**STORED DATA**
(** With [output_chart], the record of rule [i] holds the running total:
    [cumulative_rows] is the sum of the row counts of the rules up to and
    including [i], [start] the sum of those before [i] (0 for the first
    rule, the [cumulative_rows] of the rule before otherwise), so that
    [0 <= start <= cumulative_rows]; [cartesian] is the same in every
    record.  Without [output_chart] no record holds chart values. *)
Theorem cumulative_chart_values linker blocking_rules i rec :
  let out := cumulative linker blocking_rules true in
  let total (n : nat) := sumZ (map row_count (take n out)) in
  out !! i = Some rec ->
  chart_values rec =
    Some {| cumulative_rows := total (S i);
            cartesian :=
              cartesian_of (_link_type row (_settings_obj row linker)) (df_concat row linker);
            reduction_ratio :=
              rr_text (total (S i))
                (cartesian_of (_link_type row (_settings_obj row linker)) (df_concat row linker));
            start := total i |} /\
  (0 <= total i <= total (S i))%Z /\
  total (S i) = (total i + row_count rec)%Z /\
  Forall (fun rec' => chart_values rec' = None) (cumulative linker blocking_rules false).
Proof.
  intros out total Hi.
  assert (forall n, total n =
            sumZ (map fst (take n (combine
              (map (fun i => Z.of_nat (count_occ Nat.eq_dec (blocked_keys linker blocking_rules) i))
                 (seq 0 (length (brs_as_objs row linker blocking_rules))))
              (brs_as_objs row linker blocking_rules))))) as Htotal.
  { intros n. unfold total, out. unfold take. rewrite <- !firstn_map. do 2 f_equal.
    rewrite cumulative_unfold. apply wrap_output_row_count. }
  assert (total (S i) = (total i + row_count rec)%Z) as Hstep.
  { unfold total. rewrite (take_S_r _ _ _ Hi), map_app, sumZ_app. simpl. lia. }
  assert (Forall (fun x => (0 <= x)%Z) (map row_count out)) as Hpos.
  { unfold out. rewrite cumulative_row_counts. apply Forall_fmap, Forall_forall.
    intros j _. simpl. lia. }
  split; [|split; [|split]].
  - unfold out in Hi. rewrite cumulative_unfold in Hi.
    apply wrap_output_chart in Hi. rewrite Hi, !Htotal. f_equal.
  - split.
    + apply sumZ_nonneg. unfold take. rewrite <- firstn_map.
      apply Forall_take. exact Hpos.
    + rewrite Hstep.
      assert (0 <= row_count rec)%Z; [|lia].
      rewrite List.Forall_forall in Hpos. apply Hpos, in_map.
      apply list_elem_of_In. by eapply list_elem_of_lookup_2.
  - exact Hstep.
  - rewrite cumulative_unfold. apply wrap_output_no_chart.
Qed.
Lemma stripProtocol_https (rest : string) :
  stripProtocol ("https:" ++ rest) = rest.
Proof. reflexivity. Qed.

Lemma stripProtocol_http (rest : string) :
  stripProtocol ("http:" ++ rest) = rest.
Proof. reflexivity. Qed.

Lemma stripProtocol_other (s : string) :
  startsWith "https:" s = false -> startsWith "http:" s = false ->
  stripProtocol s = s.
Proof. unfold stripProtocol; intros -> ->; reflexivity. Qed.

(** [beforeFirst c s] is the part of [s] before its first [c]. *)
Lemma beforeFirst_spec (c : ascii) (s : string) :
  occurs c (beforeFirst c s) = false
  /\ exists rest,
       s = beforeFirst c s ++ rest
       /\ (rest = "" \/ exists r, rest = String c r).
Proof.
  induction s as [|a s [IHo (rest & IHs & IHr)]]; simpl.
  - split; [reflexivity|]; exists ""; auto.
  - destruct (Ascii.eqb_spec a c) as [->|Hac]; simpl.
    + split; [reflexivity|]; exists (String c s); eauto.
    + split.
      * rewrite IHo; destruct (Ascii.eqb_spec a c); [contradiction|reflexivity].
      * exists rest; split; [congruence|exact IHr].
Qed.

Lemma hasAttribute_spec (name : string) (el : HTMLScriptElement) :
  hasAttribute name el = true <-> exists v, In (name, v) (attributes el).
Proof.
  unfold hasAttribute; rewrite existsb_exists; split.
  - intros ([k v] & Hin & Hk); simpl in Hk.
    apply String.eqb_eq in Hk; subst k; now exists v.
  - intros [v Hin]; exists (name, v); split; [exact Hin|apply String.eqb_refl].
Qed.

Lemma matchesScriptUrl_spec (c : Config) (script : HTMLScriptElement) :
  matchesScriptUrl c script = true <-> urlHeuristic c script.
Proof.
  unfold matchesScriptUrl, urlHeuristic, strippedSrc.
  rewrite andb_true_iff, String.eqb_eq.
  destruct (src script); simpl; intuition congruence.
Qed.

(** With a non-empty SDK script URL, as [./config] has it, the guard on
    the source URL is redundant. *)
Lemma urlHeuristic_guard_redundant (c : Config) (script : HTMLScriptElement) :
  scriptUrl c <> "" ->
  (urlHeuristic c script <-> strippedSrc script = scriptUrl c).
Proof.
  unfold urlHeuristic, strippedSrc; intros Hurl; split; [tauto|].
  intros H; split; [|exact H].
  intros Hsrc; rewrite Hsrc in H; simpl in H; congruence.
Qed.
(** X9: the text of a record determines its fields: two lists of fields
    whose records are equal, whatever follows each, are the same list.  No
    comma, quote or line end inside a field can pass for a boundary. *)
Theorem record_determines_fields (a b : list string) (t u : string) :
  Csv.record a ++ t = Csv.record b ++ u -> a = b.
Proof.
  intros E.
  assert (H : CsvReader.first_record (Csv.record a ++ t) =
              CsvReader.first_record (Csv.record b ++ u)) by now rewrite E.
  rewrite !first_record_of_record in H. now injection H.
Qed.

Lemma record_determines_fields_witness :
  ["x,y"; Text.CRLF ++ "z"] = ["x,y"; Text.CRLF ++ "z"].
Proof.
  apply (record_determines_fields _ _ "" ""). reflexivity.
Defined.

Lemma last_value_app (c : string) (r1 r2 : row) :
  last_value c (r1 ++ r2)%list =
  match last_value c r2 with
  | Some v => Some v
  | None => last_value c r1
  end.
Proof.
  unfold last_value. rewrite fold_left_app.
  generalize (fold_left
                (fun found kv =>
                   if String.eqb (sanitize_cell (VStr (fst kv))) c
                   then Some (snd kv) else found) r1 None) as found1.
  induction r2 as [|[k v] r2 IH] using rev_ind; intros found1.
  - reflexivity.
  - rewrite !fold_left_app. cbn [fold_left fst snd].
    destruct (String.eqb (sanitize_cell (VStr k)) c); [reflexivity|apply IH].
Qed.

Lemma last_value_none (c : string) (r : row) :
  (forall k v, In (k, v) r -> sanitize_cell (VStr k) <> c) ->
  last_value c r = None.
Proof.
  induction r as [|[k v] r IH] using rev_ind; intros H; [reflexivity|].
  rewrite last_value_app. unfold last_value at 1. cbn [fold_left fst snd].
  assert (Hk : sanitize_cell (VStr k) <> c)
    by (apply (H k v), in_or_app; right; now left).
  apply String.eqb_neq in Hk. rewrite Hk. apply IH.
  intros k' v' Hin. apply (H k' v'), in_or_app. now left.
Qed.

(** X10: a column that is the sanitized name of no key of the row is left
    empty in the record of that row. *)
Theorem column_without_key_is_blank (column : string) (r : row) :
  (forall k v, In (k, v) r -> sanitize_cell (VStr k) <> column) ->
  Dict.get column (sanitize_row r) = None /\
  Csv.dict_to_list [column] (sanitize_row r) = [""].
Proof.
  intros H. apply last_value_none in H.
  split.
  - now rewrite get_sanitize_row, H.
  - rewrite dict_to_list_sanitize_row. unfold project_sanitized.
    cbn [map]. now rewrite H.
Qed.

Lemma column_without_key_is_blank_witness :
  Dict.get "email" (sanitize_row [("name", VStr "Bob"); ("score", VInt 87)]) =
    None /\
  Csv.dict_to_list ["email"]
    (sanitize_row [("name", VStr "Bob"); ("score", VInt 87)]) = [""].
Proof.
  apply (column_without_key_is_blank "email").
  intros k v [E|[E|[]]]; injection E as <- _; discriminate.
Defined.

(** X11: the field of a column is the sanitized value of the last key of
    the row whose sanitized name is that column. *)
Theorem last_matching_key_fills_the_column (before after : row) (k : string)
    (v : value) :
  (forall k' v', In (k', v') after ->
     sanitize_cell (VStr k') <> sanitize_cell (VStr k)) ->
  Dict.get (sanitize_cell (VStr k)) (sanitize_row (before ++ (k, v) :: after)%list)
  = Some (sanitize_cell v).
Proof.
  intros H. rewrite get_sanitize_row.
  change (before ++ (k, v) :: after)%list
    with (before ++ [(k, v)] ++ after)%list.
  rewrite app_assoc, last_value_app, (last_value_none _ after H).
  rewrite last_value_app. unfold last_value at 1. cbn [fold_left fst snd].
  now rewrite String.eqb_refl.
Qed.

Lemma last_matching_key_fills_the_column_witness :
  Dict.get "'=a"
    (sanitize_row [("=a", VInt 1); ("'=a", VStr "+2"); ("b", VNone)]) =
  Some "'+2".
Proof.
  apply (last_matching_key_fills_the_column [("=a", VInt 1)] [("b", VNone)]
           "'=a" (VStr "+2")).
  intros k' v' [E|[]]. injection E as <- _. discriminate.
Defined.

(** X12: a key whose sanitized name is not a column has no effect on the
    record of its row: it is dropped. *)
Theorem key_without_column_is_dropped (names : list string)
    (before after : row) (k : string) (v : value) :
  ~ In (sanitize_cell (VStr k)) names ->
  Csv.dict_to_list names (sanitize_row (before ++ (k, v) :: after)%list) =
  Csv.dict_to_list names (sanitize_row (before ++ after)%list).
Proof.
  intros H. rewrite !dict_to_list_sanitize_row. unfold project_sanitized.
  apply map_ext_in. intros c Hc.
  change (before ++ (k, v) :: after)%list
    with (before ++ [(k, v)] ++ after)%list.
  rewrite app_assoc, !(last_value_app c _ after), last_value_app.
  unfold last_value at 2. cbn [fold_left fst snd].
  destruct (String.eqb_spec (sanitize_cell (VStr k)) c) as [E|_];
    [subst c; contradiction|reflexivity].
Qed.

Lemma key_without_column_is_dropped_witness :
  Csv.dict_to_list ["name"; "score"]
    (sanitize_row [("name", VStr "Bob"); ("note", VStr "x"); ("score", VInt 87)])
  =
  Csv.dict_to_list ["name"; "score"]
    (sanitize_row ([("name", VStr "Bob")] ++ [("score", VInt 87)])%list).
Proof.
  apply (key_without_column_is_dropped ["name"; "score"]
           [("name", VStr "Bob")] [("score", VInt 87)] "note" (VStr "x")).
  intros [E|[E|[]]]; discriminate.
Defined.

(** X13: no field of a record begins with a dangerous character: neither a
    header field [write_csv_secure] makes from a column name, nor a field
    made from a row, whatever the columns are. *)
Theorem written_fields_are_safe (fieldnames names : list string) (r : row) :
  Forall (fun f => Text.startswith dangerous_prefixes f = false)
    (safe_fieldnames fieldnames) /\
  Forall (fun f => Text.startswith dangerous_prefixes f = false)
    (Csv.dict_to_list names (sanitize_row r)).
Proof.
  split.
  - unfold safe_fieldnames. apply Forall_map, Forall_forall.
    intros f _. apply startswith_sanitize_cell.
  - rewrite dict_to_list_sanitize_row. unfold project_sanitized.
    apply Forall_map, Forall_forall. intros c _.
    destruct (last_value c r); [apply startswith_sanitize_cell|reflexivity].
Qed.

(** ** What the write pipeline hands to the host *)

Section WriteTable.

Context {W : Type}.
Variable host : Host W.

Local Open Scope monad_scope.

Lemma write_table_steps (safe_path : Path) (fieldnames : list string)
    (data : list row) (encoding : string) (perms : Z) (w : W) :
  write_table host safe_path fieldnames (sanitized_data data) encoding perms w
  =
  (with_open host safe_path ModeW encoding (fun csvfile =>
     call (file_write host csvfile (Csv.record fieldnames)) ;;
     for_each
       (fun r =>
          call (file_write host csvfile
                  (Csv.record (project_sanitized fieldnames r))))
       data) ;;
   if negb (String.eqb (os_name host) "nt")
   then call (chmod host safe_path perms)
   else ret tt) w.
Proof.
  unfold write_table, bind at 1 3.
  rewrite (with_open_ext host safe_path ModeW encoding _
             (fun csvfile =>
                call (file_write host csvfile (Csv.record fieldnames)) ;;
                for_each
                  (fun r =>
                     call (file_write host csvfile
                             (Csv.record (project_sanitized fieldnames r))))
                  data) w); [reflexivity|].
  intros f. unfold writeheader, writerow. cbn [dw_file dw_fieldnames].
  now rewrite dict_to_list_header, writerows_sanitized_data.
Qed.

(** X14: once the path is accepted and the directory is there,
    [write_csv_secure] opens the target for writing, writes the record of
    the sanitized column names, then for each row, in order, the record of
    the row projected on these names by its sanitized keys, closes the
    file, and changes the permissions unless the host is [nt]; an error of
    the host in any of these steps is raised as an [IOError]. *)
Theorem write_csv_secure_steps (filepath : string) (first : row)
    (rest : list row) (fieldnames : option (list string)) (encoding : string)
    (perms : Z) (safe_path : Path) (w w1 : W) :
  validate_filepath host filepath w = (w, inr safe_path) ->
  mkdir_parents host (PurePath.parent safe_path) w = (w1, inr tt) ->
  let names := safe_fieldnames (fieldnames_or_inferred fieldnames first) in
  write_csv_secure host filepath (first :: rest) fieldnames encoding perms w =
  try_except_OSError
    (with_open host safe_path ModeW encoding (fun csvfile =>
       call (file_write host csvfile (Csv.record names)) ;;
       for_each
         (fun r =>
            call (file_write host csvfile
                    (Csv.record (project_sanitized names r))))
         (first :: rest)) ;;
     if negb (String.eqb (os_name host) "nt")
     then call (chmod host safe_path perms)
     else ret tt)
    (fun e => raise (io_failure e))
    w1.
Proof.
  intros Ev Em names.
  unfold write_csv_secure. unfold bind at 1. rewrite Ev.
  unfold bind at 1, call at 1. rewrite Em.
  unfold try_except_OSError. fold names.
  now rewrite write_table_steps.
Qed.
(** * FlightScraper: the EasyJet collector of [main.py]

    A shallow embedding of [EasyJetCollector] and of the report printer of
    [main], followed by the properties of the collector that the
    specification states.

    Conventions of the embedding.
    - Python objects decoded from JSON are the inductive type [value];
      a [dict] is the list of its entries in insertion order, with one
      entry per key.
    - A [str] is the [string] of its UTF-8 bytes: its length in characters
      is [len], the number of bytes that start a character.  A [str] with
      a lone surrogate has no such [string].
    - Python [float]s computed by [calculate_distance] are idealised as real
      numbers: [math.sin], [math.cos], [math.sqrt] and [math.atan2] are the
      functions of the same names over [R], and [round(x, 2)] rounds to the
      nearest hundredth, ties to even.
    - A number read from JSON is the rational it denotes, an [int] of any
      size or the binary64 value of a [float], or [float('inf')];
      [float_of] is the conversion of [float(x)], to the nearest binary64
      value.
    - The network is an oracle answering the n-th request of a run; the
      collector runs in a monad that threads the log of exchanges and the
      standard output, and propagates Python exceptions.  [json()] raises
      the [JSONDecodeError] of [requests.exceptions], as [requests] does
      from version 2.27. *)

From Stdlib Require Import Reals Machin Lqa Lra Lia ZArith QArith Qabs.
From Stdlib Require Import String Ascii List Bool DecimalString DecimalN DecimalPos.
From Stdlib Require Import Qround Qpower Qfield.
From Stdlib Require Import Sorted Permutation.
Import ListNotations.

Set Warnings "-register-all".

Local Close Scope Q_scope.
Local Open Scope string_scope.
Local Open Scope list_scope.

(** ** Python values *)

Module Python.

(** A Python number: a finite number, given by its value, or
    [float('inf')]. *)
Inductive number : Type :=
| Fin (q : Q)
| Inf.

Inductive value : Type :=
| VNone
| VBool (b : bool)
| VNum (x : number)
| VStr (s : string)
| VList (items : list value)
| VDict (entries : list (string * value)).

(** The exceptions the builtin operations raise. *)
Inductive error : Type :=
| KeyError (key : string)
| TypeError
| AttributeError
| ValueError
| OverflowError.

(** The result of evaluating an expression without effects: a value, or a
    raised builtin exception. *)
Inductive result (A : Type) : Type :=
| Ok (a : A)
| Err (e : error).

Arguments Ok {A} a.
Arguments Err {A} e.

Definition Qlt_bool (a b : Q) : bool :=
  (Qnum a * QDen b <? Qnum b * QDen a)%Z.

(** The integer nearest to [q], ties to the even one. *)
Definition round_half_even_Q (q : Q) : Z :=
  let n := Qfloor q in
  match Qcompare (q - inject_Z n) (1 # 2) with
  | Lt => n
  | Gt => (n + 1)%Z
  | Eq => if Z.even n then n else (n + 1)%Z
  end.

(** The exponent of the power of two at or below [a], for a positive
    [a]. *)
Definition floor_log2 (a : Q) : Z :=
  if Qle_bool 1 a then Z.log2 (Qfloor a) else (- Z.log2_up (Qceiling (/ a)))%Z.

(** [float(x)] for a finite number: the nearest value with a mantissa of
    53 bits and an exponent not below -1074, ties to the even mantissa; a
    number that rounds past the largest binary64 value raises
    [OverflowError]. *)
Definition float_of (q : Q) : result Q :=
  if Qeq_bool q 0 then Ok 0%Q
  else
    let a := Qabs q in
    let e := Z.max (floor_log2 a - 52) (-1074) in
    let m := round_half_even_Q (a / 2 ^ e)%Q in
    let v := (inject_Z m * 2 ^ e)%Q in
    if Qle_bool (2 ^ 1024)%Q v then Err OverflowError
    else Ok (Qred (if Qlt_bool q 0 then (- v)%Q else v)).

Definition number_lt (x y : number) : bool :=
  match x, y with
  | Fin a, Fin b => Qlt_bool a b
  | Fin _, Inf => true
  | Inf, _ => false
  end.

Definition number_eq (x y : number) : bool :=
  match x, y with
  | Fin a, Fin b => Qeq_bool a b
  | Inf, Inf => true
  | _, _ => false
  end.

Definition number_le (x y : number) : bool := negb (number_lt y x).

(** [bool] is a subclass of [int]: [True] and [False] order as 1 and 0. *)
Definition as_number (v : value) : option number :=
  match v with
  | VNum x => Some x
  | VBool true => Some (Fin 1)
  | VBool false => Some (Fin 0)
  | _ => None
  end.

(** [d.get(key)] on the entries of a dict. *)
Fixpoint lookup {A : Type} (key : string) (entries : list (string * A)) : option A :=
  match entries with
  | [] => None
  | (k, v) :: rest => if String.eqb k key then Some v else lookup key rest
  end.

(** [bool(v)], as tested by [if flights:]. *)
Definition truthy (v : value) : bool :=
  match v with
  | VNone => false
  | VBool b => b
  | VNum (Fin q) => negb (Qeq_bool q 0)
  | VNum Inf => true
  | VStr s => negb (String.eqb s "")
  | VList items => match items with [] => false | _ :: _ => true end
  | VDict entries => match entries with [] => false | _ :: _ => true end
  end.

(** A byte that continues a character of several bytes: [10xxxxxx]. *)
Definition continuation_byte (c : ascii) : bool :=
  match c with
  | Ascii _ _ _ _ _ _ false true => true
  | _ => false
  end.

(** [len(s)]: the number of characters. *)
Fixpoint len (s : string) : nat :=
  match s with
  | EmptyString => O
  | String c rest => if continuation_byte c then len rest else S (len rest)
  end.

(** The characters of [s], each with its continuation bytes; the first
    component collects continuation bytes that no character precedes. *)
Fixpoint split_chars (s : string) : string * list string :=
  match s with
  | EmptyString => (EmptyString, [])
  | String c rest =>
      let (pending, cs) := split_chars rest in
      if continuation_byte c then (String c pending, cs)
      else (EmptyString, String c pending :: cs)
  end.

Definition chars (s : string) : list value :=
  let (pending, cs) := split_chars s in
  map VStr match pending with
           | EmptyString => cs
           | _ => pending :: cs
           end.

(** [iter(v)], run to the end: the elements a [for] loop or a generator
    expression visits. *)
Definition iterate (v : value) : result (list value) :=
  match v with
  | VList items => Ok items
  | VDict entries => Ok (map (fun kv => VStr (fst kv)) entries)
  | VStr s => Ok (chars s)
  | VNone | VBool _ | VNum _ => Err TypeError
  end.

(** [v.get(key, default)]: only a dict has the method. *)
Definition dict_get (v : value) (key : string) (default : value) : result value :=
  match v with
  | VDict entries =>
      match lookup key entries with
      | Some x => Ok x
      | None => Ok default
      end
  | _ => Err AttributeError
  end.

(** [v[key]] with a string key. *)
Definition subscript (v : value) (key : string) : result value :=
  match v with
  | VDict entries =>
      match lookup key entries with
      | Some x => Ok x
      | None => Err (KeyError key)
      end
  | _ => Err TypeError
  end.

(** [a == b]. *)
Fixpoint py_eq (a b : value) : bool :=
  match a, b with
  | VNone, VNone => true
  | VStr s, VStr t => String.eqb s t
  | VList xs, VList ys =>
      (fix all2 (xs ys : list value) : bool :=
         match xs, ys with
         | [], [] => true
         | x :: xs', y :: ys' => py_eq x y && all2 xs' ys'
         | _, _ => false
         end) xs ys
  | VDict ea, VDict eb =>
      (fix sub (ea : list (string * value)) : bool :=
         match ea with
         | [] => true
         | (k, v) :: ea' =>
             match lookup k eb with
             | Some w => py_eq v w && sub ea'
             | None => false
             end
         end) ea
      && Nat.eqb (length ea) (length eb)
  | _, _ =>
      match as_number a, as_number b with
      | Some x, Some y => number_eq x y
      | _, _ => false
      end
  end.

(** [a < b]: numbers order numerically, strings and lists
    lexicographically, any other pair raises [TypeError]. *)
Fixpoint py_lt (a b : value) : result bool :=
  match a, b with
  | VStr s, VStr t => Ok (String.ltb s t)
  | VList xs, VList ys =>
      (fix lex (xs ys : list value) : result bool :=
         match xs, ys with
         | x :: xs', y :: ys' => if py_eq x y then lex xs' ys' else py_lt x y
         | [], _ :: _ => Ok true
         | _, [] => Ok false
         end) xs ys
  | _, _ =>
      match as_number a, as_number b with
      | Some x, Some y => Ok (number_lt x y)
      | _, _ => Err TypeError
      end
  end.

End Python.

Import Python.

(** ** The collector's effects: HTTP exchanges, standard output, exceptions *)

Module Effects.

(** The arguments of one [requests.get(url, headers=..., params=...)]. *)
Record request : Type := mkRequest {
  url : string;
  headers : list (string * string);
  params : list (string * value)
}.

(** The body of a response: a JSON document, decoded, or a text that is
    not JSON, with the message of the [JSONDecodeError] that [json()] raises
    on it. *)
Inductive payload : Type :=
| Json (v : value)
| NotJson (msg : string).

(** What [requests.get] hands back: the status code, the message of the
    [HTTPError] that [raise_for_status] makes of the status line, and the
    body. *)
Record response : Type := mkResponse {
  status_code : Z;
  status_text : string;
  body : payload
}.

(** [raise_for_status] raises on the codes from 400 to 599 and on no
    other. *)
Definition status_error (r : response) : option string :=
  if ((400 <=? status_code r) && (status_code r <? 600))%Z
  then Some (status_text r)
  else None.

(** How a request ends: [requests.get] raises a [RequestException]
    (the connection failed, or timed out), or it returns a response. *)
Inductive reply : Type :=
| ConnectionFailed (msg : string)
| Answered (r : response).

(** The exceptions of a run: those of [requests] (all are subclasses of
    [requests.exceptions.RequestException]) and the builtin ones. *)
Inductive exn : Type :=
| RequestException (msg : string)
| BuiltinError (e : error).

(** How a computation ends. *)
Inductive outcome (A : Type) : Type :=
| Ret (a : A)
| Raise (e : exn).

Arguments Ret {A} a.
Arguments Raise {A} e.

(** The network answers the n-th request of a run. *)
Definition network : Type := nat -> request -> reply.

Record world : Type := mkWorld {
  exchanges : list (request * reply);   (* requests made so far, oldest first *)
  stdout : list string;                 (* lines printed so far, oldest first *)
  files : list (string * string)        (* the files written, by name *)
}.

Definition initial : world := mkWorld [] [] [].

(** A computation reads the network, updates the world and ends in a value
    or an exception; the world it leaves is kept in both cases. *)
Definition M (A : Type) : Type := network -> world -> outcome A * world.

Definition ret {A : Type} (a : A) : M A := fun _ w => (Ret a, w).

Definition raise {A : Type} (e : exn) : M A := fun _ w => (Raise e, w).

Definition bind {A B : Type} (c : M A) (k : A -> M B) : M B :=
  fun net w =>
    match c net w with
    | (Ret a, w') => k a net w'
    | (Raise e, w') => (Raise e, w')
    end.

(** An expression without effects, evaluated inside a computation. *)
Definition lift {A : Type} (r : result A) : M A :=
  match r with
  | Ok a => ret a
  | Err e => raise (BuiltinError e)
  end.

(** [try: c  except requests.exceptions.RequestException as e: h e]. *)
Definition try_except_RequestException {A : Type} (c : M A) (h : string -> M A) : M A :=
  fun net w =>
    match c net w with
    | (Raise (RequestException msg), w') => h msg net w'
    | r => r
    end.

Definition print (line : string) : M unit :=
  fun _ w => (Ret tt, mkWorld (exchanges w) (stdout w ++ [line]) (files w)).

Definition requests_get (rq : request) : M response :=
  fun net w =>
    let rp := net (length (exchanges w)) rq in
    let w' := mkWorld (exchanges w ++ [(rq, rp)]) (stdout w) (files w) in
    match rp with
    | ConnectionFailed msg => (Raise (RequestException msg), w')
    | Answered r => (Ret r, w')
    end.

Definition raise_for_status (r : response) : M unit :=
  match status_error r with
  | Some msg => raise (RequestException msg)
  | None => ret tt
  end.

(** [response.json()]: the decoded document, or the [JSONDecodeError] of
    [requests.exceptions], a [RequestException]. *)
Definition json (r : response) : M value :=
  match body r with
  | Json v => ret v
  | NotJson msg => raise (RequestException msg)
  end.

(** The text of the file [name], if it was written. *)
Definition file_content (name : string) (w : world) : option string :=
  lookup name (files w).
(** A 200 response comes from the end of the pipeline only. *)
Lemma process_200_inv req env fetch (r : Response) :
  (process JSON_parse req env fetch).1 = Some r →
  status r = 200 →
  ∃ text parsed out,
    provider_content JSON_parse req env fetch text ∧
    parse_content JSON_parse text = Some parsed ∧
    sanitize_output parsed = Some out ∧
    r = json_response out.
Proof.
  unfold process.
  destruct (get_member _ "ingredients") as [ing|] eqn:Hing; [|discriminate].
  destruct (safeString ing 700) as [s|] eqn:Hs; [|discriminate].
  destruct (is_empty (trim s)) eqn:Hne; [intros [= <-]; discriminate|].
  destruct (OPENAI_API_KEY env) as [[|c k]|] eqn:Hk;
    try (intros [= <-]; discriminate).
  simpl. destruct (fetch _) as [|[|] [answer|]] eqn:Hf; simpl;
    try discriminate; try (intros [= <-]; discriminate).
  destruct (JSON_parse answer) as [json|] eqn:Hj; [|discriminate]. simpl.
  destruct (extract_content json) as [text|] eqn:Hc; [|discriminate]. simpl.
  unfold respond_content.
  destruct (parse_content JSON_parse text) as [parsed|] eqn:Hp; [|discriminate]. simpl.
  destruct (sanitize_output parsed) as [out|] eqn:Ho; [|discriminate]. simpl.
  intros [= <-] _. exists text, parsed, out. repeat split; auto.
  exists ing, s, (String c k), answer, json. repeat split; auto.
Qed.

**WHAT IS BEING ASKED**
In the entries above, which lines hold the word "email"? Copy them out.

**RESPONSE TO THIS TASK**
  Dict.get "email" (sanitize_row [("name", VStr "Bob"); ("score", VInt 87)]) =
  Csv.dict_to_list ["email"]
  apply (column_without_key_is_blank "email").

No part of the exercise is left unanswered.